Stored data:
(** [strftime("%B")] *)
Definition month_name (m : Z) : pystr := u (nth (Z.to_nat (m - 1)) month_names EmptyString).

Definition _start_month_from_span (s : pystr) : pystr :=
  match _parse_span_flexible s with
  | Some (st, _) => month_name (dmonth st)
  | None => py_strip s
  end.

(* ------------------------------------------------------------------ *)
(** ** [_changed_vs_master] (lines 887-949) *)

Definition _FIELDS_TO_COMPARE_AGAINST_MASTER : list pystr :=
  map u ["Production Name"; "Shooting Dates"; "Start Month"; "City"; "Province/State";
         "Country"; "Type"; "Director/Producer"; "Production Company"]%string.

(** the body of the loop for one field: is [f] appended to [diffs]? *)
Definition master_field_changed (master weekly : row) (f : pystr) : bool :=
  let ov := dict_get master f in
  let nv := dict_get weekly f in
  if str_in (_norm_text nv) NA_TOKENS && negb (str_in (_norm_text ov) NA_TOKENS) then false
  else if str_eqb f (u "Production Name") then negb (str_eqb (_norm_key ov) (_norm_key nv))
  else if str_eqb f (u "Shooting Dates") then negb (_equiv_dates ov nv)
  else if str_eqb f (u "Type") then negb (str_eqb (_norm_type ov) (_norm_type nv))
  else if str_eqb f (u "Start Month") then
    negb (str_eqb (_start_month_from_span (dict_get master (u "Shooting Dates")))
                  (_start_month_from_span (dict_get weekly (u "Shooting Dates"))))
  else if str_eqb f (u "Production Phone") then
    negb (str_eqb (_norm_phone_for_compare ov) (_norm_phone_for_compare nv))
  else if str_eqb f (u "Production Email") then
    negb (str_eqb (_norm_email_for_compare ov) (_norm_email_for_compare nv))
  else negb (_equiv ov nv).

Definition _changed_vs_master (master weekly : row) : list pystr :=
  filter (master_field_changed master weekly) _FIELDS_TO_COMPARE_AGAINST_MASTER.

(** the compared fields that go to the final [_equiv] branch *)
Definition equiv_compared : list pystr :=
  map u ["City"; "Province/State"; "Country"; "Director/Producer"; "Production Company"]%string.

(* ------------------------------------------------------------------ *)
(** ** Region tables (lines 1225-1255, 1362-1381) and [region_bucket] (1622-1663) *)

Definition str_pairs (l : list (string * string)) : list (pystr * pystr) :=
  map (fun p => (u (fst p), u (snd p))) l.

Definition US_STATES : list pystr := map u
  ["AL";"AK";"AZ";"AR";"CA";"CO";"CT";"DE";"DC";"FL";"GA";"HI";"ID";"IL";"IN";"IA";"KS";
   "KY";"LA";"ME";"MD";"MA";"MI";"MN";"MS";"MO";"MT";"NE";"NV";"NH";"NJ";"NM";"NY";"NC";
   "ND";"OH";"OK";"OR";"PA";"RI";"SC";"SD";"TN";"TX";"UT";"VT";"VA";"WA";"WV";"WI";"WY"]%string.

Definition CA_PROV : list pystr := map u
  ["AB";"BC";"MB";"NB";"NL";"NS";"NT";"NU";"ON";"PE";"QC";"SK";"YT"]%string.

Definition FULL_STATE : list (pystr * pystr) := str_pairs
  [("alabama","AL");("alaska","AK");("arizona","AZ");("arkansas","AR");("california","CA");
   ("colorado","CO");("connecticut","CT");("delaware","DE");("district of columbia","DC");
   ("florida","FL");("georgia","GA");("hawaii","HI");("idaho","ID");("illinois","IL");
   ("indiana","IN");("iowa","IA");("kansas","KS");("kentucky","KY");("louisiana","LA");
   ("maine","ME");("maryland","MD");("massachusetts","MA");("michigan","MI");("minnesota","MN");
   ("mississippi","MS");("missouri","MO");("montana","MT");("nebraska","NE");("nevada","NV");
   ("new hampshire","NH");("new jersey","NJ");("new mexico","NM");("new york","NY");
   ("north carolina","NC");("north dakota","ND");("ohio","OH");("oklahoma","OK");("oregon","OR");
   ("pennsylvania","PA");("rhode island","RI");("south carolina","SC");("south dakota","SD");
   ("tennessee","TN");("texas","TX");("utah","UT");("vermont","VT");("virginia","VA");
   ("washington","WA");("west virginia","WV");("wisconsin","WI");("wyoming","WY")]%string.
(** C3.  When the table of percentages has the five categories as its keys,
    the breakdown [calculate_core_values] returns has the same five keys;
    the value under each key is base * (percentage / 100), where the
    percentage is the one the table holds after the feedback step (for the
    three categories the user edits, the percentage of the input) and the
    base is, from the inputs of the call, monthly retail sales for 'Retail
    Commission' and 'Retail Stock', monthly service sales for 'Professional
    Stock' and total monthly sales, additional income included, for the two
    others; and [total_variable_costs] is the sum of the five values, added
    in the order of the table. *)
Theorem variable_cost_breakdown (s : session_state)
    (Hkeys : Permutation (dict_keys (variable_costs_percentages s))
                         variable_cost_names) :
  let factor := 52 / 12 in
  let weekly_service_sales_ := py_sum (map sales (stylists s)) in
  let weekly_retail_sales_ :=
    weekly_service_sales_ * (retail_percentage s / 100) in
  let monthly_service_sales := weekly_service_sales_ * factor in
  let monthly_retail_sales := weekly_retail_sales_ * factor in
  let total_monthly_sales :=
    (weekly_service_sales_ + weekly_retail_sales_) * factor
    + py_sum (dict_values (additional_income s)) in
  let base := fun cost_name =>
    if (String.eqb cost_name "Retail Commission"
        || String.eqb cost_name "Retail Stock")%bool
    then monthly_retail_sales
    else if String.eqb cost_name "Professional Stock"
         then monthly_service_sales
         else total_monthly_sales in
  let m := fst (calculate_core_values s) in
  let s' := snd (calculate_core_values s) in
  (forall k,
      dict_get k (variable_costs m)
      = option_map (fun percentage => base k * (percentage / 100))
                   (dict_get k (variable_costs_percentages s')))
  /\ (forall k,
         k <> WAGES -> k <> RETAIL_COMMISSION ->
         dict_get k (variable_costs_percentages s')
         = dict_get k (variable_costs_percentages s))
  /\ dict_keys (variable_costs m) = dict_keys (variable_costs_percentages s)
  /\ Permutation (dict_keys (variable_costs m)) variable_cost_names
  /\ total_variable_costs m = py_sum (dict_values (variable_costs m))
  /\ base RETAIL_COMMISSION = monthly_retail_sales
  /\ base RETAIL_STOCK = monthly_retail_sales
  /\ base PROFESSIONAL_STOCK = monthly_service_sales
  /\ base WAGES = total_monthly_sales
  /\ base ROYALTIES = total_monthly_sales.
Proof.
  cbv zeta.
  assert (Hw : In WAGES (dict_keys (variable_costs_percentages s))).
  { apply (Permutation_in _ (Permutation_sym Hkeys)). simpl. auto. }
  assert (Hr : In RETAIL_COMMISSION
                  (dict_keys (variable_costs_percentages s))).
  { apply (Permutation_in _ (Permutation_sym Hkeys)). simpl. auto. }
  pose proof (b64_updated_percentages_keys s Hw Hr) as Hk'.
  assert (Hnd : NoDup (dict_keys (variable_costs_percentages
                                    (snd (calculate_core_values s))))).
  { rewrite Hk'.
    exact (Permutation_NoDup (Permutation_sym Hkeys)
             variable_cost_names_NoDup). }
  pose proof (b64_variable_costs_eq s) as Hloop.
  rewrite (b64_variable_cost_loop_spec _ _ _ _ Hnd) in Hloop.
  assert (Hvc : variable_costs (fst (calculate_core_values s)) = _)
    by exact (f_equal fst Hloop).
  assert (Htot : total_variable_costs (fst (calculate_core_values s)) = _)
    by exact (f_equal snd Hloop).
  clear Hloop. cbn [fst snd] in Hvc, Htot.
  assert (Hkk : dict_keys (variable_costs (fst (calculate_core_values s)))
                = dict_keys (variable_costs_percentages
                               (snd (calculate_core_values s)))).
  { rewrite Hvc. unfold dict_keys. rewrite map_map. reflexivity. }
  split; [ | split; [ | split; [ | split; [ | split ] ] ] ].
  - intro k. rewrite Hvc.
    exact (dict_get_map_values
             (fun cost_name percentage =>
                base_value (retail_sales (fst (calculate_core_values s)))
                  (total_service_sales (fst (calculate_core_values s)))
                  (total_sales (fst (calculate_core_values s))) cost_name
                * (percentage / 100))
             k _).
  - intros k Hkw Hkr. apply b64_updated_percentages_other.
    unfold derived_key. apply orb_false_iff.
    split; apply String.eqb_neq; assumption.
  - rewrite Hkk. exact Hk'.
  - rewrite Hkk, Hk'. exact Hkeys.
  - rewrite Htot, Hvc. unfold dict_values. rewrite map_map. reflexivity.
  - repeat split.
Qed.
(** * The authenticated API client of the mobile app

    A shallow embedding of [mobile/services/api.ts] (the token store wrapper,
    the two axios interceptors and the [AuthAPI] facade) and of
    [mobile/context/AuthContext.tsx] (the session state manager), with the
    properties of the token refresh protocol proved about them.  The video
    facade, the navigation guard of [app/_layout.tsx] and the handlers of
    the screens follow, on top of the same model.

    The asynchronous code is a single task on the event loop: every [await]
    is sequenced in a state-and-exception monad over a [World] that holds
    the secure store, the React state and the trace of everything the task
    did.  The two external collaborators, the platform key-value store and
    the HTTP backend, are an oracle [Env]: it decides, from the trace so far,
    whether a storage operation throws and what the backend replies. *)

From stdpp Require Import gmap strings list.

Open Scope string_scope.
Open Scope list_scope.
Open Scope Z_scope.

(** ** JavaScript values *)

(** The values that flow through the client untyped: response payloads
    ([response.data] is [any] for the refresh call), what the secure store
    hands back ([string | null]) and the session user ([User | null]). *)
#[warnings="-register-all"] Inductive JsVal : Type :=
| JsUndefined
| JsNull
| JsString (s : string)
| JsObject (fields : list (string * JsVal)).

(** [if (v)], [!!v], [v || w]: the falsy values are [undefined], [null] and
    the empty string. *)
Definition truthy (v : JsVal) : bool :=
  match v with
  | JsUndefined | JsNull => false
  | JsString s => negb (String.eqb s EmptyString)
  | JsObject _ => true
  end.

Definition js_or (v w : JsVal) : JsVal := if truthy v then v else w.

(** Interpolation in a template literal, [`${v}`]. *)
Definition to_string (v : JsVal) : string :=
  match v with
  | JsUndefined => "undefined"
  | JsNull => "null"
  | JsString s => s
  | JsObject _ => "[object Object]"
  end.

Fixpoint assoc (k : string) (fields : list (string * JsVal)) : option JsVal :=
  match fields with
  | [] => None
  | (k', v) :: rest => if String.eqb k k' then Some v else assoc k rest
  end.

(** Property read [v.k].  [None] is the [TypeError] of reading a property of
    [undefined] or [null]; a property that is not there reads [undefined]. *)
Definition get_prop (v : JsVal) (k : string) : option JsVal :=
  match v with
  | JsUndefined | JsNull => None
  | JsString _ => Some JsUndefined
  | JsObject fields => Some (default JsUndefined (assoc k fields))
  end.

(** ** Requests, responses and errors *)

Inductive Method := GET | POST.

(** An axios request config, with the [_retry] marker the inbound hook adds
    to it ([_retry?: boolean], absent reads as [false]).  [body] is the
    config's [data] field. *)
Record AxiosRequestConfig := {
  method : Method;
  url : string;
  body : JsVal;
  headers : gmap string string;
  _retry : bool;
}.

Record AxiosResponse := {
  status : Z;
  data : JsVal;
}.

(** Which axios instance a request leaves on: [api], created with the base
    URL and carrying both interceptors, or the library's global [axios],
    which carries none. *)
Inductive Instance := ApiInstance | GlobalAxios.

(** What can be thrown.  An [AxiosError] carries the config of the failed
    request and, when the backend answered, its response. *)
Inductive JsError :=
| AxiosError (config : option AxiosRequestConfig) (response : option AxiosResponse)
| SecureStoreError
| TypeError.

(** ** The world *)

Inductive StoreOp :=
| GetItem (key : string)
| SetItem (key : string) (value : string)
| DeleteItem (key : string).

[What to produce] Set down exactly the lines from the one that contains "GetItem (key : string)" to the final line above, both included, and nothing more.

[Reply]
| GetItem (key : string)
| SetItem (key : string) (value : string)
| DeleteItem (key : string).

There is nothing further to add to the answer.